### What the task asks
Repeat only the lines running from the beginning of the material through the line that contains "to_ascii_lowercase (trim profile_id)]).".

● ● ● ● ● ● ●

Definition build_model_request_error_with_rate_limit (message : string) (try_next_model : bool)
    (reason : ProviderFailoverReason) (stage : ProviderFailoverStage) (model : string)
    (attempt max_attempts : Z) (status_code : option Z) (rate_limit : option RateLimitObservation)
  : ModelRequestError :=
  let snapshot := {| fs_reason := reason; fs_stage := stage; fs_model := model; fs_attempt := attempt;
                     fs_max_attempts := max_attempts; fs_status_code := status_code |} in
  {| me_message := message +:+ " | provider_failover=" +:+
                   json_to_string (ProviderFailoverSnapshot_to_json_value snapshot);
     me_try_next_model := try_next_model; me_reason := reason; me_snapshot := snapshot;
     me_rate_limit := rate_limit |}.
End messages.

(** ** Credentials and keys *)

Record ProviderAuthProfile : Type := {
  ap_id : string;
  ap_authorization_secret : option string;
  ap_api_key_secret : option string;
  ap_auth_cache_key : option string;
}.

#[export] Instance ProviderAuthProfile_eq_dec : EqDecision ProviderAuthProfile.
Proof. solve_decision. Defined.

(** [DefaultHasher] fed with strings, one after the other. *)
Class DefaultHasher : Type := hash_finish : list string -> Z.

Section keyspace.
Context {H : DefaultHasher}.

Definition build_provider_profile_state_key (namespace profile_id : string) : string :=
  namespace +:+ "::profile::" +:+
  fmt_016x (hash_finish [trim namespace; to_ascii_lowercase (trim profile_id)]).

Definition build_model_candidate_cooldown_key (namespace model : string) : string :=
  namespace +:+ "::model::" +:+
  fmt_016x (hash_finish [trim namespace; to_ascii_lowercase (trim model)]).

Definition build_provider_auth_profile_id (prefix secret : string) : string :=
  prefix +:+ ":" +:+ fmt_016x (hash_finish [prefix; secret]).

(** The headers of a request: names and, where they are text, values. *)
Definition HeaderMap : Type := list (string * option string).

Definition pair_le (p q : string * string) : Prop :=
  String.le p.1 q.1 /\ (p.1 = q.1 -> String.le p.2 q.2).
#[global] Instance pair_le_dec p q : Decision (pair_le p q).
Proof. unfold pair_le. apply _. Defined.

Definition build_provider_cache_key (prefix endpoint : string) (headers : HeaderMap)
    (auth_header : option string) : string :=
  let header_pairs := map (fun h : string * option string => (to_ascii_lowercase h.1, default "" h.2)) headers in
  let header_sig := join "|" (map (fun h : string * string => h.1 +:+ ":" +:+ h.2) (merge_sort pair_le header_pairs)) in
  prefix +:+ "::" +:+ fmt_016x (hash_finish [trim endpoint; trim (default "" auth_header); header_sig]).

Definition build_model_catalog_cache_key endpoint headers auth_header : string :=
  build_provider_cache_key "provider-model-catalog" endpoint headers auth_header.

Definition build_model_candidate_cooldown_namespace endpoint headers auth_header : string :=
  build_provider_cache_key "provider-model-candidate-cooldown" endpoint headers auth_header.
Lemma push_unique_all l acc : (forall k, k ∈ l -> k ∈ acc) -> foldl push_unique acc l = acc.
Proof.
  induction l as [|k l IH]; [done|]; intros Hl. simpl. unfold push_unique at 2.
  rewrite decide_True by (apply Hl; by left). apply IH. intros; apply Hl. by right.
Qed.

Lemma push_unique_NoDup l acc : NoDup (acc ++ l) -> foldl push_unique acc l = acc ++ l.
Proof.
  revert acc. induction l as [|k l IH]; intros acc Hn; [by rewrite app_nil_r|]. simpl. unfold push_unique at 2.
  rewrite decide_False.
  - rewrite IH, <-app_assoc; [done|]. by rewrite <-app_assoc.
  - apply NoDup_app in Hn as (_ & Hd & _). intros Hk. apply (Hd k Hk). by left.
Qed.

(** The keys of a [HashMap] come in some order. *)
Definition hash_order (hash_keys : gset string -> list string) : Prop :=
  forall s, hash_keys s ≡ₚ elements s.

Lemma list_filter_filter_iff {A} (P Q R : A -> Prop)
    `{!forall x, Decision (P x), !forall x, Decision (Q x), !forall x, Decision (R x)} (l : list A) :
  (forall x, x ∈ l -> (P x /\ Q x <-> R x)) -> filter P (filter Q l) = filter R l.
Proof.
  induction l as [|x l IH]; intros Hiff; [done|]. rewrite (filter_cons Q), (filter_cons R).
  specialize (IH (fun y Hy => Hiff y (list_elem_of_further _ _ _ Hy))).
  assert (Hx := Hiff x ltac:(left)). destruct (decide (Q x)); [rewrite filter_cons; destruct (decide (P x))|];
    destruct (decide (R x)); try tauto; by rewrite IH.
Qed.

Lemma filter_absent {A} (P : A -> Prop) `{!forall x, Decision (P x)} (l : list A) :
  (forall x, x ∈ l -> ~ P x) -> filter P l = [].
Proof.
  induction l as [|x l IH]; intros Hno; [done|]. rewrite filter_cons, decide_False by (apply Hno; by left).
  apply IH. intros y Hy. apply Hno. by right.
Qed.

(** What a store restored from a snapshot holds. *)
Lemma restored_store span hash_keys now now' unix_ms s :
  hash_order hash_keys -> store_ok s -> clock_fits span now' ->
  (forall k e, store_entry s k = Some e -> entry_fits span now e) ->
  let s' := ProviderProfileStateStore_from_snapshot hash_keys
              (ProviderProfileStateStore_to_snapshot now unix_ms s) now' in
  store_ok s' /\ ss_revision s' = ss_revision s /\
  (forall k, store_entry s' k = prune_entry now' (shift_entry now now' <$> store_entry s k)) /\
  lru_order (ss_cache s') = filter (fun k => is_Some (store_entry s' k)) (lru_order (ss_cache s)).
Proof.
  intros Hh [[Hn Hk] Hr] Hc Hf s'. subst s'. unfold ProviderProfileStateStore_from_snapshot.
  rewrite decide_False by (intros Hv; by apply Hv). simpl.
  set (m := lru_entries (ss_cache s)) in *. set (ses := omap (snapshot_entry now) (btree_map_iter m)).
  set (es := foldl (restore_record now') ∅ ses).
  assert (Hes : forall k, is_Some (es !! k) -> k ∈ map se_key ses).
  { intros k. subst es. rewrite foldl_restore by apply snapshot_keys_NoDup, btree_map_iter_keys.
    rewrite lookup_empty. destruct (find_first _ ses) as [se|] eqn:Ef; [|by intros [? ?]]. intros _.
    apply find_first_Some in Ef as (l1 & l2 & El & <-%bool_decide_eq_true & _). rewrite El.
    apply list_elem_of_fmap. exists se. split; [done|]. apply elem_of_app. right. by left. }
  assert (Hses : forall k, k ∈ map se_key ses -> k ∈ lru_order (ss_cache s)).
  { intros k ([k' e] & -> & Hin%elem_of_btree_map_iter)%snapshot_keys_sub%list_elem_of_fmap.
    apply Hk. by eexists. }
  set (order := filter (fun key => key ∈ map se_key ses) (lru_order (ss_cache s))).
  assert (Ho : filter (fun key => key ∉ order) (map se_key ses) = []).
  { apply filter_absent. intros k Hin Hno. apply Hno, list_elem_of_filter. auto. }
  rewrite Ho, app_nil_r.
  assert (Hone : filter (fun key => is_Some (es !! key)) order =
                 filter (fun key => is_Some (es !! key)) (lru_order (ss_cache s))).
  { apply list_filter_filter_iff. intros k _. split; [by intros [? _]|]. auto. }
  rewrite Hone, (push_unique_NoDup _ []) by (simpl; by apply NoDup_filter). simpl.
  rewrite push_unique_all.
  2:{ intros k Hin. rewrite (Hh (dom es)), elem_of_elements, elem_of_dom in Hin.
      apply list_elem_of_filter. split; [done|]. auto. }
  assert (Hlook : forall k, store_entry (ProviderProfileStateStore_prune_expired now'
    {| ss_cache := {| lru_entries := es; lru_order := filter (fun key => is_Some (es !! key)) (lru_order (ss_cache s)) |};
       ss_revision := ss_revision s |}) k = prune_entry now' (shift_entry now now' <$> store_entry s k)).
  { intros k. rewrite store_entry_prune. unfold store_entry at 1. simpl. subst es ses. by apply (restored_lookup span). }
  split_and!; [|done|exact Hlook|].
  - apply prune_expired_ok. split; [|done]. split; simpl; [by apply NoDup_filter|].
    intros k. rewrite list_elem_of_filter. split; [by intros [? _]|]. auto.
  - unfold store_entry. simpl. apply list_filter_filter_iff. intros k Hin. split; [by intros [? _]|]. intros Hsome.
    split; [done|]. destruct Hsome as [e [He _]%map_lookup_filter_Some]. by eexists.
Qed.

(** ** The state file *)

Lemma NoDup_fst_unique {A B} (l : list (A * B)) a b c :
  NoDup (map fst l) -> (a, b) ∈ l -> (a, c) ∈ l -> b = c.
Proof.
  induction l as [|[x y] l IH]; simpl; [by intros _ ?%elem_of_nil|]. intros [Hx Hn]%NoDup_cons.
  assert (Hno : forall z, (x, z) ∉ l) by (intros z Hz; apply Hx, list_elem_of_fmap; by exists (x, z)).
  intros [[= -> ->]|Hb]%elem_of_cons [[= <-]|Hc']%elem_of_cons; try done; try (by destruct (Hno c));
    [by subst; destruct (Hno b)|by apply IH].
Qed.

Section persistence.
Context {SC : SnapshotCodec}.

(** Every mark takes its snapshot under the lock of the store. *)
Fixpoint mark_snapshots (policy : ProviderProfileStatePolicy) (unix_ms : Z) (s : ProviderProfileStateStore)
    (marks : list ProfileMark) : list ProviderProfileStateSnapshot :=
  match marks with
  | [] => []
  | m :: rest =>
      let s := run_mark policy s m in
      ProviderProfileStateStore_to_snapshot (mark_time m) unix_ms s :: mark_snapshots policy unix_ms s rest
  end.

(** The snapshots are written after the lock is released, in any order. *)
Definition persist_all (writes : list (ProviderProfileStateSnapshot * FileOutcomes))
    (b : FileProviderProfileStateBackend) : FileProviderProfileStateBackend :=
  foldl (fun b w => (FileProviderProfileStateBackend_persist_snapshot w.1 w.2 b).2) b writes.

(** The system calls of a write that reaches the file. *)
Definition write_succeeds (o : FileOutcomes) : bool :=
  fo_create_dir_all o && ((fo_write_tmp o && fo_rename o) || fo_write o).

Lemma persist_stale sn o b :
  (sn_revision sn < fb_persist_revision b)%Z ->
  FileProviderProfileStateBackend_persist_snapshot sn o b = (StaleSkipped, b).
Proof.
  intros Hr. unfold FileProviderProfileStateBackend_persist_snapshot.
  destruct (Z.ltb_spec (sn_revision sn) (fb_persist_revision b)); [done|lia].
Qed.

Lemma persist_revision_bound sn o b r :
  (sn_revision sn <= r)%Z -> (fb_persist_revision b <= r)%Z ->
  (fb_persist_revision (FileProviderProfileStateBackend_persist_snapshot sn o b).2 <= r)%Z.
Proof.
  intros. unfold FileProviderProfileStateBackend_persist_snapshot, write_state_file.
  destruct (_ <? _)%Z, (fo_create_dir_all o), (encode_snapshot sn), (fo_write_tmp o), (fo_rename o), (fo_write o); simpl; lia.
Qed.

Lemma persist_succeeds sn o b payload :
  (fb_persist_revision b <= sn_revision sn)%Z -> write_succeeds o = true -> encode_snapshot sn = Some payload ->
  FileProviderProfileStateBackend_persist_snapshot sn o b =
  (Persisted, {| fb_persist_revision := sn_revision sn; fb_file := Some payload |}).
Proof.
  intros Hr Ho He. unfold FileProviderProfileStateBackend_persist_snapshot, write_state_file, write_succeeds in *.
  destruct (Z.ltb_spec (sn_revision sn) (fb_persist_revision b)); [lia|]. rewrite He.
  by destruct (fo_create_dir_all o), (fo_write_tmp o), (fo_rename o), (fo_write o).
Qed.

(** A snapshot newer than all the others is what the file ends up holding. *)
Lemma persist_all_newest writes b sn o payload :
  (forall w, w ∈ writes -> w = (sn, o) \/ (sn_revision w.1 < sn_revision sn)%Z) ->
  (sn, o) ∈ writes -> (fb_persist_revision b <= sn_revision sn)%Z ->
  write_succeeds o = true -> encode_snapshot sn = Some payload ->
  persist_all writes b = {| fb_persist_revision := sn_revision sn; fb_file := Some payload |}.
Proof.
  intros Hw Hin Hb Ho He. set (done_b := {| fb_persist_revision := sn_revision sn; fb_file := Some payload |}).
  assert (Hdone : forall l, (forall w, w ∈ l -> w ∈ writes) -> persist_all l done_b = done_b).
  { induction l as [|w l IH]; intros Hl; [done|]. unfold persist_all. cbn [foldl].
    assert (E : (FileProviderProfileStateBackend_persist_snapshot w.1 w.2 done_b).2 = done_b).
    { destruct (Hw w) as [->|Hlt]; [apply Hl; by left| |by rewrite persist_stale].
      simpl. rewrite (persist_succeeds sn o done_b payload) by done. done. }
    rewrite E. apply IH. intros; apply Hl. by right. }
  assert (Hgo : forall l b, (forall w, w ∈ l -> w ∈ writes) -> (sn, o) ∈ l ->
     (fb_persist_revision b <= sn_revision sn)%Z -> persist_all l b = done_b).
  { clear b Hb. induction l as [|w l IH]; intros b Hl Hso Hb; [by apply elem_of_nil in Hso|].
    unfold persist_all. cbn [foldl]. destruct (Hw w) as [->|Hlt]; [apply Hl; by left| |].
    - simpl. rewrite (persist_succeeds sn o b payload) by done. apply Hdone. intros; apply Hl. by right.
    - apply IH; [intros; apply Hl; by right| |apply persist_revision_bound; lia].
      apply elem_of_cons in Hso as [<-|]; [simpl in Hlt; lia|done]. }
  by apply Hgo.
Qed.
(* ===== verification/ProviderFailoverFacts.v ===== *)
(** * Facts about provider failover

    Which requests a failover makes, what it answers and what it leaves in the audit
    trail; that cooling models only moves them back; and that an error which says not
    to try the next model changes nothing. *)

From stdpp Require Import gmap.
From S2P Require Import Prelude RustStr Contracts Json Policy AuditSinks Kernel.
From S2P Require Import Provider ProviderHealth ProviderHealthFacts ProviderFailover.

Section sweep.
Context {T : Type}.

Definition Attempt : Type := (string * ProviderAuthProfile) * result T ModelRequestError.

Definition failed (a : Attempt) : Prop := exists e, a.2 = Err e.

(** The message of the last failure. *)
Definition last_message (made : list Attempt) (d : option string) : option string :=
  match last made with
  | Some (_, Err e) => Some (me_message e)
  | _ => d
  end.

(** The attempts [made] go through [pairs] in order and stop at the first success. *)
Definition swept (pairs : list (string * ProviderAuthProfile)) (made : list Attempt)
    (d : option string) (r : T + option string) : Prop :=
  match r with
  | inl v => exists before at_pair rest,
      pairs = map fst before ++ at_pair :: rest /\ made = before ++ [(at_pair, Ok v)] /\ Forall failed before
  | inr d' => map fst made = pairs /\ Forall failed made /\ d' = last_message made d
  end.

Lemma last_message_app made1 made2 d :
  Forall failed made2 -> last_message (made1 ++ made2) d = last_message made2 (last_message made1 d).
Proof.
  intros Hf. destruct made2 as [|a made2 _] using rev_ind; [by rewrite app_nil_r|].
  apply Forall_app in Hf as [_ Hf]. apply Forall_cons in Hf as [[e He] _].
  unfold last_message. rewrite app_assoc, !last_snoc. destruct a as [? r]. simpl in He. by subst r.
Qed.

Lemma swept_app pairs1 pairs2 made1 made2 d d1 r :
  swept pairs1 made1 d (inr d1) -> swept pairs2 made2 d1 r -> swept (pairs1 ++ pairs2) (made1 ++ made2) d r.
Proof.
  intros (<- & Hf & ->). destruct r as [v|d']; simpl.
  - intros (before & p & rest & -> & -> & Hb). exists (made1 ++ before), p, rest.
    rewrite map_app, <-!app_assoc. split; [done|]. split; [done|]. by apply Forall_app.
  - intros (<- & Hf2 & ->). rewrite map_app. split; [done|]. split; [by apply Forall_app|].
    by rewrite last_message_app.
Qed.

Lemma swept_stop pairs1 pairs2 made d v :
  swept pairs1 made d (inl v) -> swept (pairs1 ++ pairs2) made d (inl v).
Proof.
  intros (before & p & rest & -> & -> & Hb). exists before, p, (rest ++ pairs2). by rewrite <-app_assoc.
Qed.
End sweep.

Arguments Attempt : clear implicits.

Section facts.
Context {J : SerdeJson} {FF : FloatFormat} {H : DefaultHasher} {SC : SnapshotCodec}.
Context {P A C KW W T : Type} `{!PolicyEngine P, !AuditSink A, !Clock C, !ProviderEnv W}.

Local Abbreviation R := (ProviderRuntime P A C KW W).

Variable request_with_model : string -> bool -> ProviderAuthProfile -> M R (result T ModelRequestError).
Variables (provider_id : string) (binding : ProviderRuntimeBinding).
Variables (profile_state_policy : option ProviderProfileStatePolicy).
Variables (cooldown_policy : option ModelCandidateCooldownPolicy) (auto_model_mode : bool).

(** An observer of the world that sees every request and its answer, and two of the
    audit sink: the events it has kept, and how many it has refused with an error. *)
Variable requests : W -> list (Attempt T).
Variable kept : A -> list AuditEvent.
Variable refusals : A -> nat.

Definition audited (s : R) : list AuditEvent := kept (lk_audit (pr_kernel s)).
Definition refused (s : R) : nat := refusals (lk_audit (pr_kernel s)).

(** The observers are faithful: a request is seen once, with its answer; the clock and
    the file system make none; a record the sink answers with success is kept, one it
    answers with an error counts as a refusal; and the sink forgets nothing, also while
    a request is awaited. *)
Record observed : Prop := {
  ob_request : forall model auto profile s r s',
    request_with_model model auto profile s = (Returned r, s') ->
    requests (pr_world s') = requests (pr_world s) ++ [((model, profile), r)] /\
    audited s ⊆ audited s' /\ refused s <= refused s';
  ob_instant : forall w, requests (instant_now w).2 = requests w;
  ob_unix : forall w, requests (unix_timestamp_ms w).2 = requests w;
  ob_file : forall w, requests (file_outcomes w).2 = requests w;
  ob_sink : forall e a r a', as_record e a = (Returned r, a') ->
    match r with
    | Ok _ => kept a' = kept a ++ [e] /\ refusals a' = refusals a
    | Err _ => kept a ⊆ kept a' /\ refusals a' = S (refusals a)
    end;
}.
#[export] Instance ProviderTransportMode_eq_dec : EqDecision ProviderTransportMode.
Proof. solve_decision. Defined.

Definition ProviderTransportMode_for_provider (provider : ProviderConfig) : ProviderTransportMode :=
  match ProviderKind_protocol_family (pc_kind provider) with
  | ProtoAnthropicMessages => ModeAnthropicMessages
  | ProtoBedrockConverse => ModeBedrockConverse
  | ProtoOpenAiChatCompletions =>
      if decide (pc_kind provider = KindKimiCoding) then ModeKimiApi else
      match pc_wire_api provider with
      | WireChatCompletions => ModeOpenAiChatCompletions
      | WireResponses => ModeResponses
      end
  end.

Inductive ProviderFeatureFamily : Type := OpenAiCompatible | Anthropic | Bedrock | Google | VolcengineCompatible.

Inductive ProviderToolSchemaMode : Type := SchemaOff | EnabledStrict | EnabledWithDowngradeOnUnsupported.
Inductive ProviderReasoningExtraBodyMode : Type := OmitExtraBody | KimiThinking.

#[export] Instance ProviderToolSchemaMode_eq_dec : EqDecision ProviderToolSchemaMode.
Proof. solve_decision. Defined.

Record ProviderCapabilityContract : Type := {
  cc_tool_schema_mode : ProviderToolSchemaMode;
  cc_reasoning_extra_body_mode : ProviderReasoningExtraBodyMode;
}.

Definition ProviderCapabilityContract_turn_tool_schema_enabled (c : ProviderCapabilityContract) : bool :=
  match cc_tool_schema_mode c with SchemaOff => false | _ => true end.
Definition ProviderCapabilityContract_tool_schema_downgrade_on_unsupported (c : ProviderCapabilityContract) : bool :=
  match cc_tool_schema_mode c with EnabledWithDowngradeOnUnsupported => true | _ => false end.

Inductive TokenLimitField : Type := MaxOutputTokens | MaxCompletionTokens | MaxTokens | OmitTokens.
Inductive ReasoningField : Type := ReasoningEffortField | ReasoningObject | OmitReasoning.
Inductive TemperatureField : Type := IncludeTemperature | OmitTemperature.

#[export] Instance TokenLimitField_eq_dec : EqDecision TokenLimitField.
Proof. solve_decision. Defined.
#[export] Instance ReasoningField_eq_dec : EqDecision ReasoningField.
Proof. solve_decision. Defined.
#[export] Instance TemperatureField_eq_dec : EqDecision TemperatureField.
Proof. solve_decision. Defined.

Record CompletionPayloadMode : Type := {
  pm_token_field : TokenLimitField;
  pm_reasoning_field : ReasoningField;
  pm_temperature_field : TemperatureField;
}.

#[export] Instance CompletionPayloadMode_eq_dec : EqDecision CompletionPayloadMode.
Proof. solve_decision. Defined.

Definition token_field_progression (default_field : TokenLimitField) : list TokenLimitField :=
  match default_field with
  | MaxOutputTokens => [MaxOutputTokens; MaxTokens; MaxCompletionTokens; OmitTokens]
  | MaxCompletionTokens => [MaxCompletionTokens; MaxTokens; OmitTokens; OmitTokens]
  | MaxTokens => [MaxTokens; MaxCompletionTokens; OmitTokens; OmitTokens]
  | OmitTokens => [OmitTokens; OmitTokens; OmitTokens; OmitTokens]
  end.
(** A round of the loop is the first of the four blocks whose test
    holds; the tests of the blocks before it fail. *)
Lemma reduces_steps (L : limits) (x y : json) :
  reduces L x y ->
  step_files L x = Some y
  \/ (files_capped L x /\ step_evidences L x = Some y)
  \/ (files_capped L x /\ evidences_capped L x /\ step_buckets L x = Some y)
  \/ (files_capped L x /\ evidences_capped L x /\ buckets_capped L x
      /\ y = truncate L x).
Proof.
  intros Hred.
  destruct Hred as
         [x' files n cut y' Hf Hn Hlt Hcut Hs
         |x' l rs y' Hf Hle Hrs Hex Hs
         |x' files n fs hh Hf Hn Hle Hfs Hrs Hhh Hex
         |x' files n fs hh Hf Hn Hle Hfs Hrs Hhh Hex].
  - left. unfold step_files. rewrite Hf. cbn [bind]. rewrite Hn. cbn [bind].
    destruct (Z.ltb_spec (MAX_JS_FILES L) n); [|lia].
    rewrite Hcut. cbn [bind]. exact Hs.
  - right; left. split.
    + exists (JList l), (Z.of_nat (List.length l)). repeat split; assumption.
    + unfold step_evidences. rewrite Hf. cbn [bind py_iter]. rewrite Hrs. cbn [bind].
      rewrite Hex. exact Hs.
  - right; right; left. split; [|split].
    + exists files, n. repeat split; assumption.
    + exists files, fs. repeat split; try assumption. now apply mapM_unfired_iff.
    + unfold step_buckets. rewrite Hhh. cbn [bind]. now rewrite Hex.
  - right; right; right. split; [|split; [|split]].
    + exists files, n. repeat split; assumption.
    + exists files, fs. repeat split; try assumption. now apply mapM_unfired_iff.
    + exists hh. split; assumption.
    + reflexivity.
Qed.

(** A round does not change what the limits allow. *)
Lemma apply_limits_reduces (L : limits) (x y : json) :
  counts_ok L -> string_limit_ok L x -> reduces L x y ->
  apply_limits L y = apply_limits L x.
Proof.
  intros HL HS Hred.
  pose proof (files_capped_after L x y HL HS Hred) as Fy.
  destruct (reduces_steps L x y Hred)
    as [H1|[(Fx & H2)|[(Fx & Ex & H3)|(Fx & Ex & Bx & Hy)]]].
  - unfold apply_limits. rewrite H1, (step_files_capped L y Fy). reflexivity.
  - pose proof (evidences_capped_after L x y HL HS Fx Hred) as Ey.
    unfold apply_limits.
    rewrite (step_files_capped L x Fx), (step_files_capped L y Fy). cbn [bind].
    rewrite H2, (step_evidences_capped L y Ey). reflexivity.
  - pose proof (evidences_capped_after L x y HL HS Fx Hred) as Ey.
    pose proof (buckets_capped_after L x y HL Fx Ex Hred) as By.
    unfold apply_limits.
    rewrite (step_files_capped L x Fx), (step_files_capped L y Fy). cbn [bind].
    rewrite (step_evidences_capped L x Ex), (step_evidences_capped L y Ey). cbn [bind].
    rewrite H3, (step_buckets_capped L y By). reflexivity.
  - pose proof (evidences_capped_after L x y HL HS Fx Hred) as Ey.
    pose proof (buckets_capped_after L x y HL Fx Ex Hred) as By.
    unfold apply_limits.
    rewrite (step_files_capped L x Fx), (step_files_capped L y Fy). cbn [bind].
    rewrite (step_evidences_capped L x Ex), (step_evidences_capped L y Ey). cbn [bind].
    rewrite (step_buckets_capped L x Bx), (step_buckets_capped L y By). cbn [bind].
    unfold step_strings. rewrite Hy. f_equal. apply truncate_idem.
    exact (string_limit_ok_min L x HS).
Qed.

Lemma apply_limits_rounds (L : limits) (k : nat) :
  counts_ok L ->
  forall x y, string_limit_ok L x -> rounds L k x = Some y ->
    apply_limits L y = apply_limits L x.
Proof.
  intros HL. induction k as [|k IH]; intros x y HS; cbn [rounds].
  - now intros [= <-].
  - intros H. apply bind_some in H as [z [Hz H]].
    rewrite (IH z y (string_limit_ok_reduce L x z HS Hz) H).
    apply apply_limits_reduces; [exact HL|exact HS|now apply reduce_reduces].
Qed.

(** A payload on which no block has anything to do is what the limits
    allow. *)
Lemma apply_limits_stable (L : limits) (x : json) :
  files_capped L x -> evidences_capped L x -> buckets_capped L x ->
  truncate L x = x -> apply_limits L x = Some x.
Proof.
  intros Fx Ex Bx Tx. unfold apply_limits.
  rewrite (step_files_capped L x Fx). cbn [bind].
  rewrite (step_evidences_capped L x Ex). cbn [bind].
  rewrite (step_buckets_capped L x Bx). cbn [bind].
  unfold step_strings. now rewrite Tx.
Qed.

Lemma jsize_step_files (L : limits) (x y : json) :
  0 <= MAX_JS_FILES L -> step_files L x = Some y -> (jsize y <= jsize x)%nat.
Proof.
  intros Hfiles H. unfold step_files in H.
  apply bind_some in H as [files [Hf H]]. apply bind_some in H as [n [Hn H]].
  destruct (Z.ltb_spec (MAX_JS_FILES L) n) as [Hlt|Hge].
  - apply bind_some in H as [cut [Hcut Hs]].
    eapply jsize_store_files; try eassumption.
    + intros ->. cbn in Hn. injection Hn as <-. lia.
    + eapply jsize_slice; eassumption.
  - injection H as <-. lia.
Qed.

● ● ● ● ● ● ●

### Result
Definition build_model_request_error_with_rate_limit (message : string) (try_next_model : bool)
    (reason : ProviderFailoverReason) (stage : ProviderFailoverStage) (model : string)
    (attempt max_attempts : Z) (status_code : option Z) (rate_limit : option RateLimitObservation)
  : ModelRequestError :=
  let snapshot := {| fs_reason := reason; fs_stage := stage; fs_model := model; fs_attempt := attempt;
                     fs_max_attempts := max_attempts; fs_status_code := status_code |} in
  {| me_message := message +:+ " | provider_failover=" +:+
                   json_to_string (ProviderFailoverSnapshot_to_json_value snapshot);
     me_try_next_model := try_next_model; me_reason := reason; me_snapshot := snapshot;
     me_rate_limit := rate_limit |}.
End messages.

(** ** Credentials and keys *)

Record ProviderAuthProfile : Type := {
  ap_id : string;
  ap_authorization_secret : option string;
  ap_api_key_secret : option string;
  ap_auth_cache_key : option string;
}.

#[export] Instance ProviderAuthProfile_eq_dec : EqDecision ProviderAuthProfile.
Proof. solve_decision. Defined.

(** [DefaultHasher] fed with strings, one after the other. *)
Class DefaultHasher : Type := hash_finish : list string -> Z.

Section keyspace.
Context {H : DefaultHasher}.

Definition build_provider_profile_state_key (namespace profile_id : string) : string :=
  namespace +:+ "::profile::" +:+
  fmt_016x (hash_finish [trim namespace; to_ascii_lowercase (trim profile_id)]).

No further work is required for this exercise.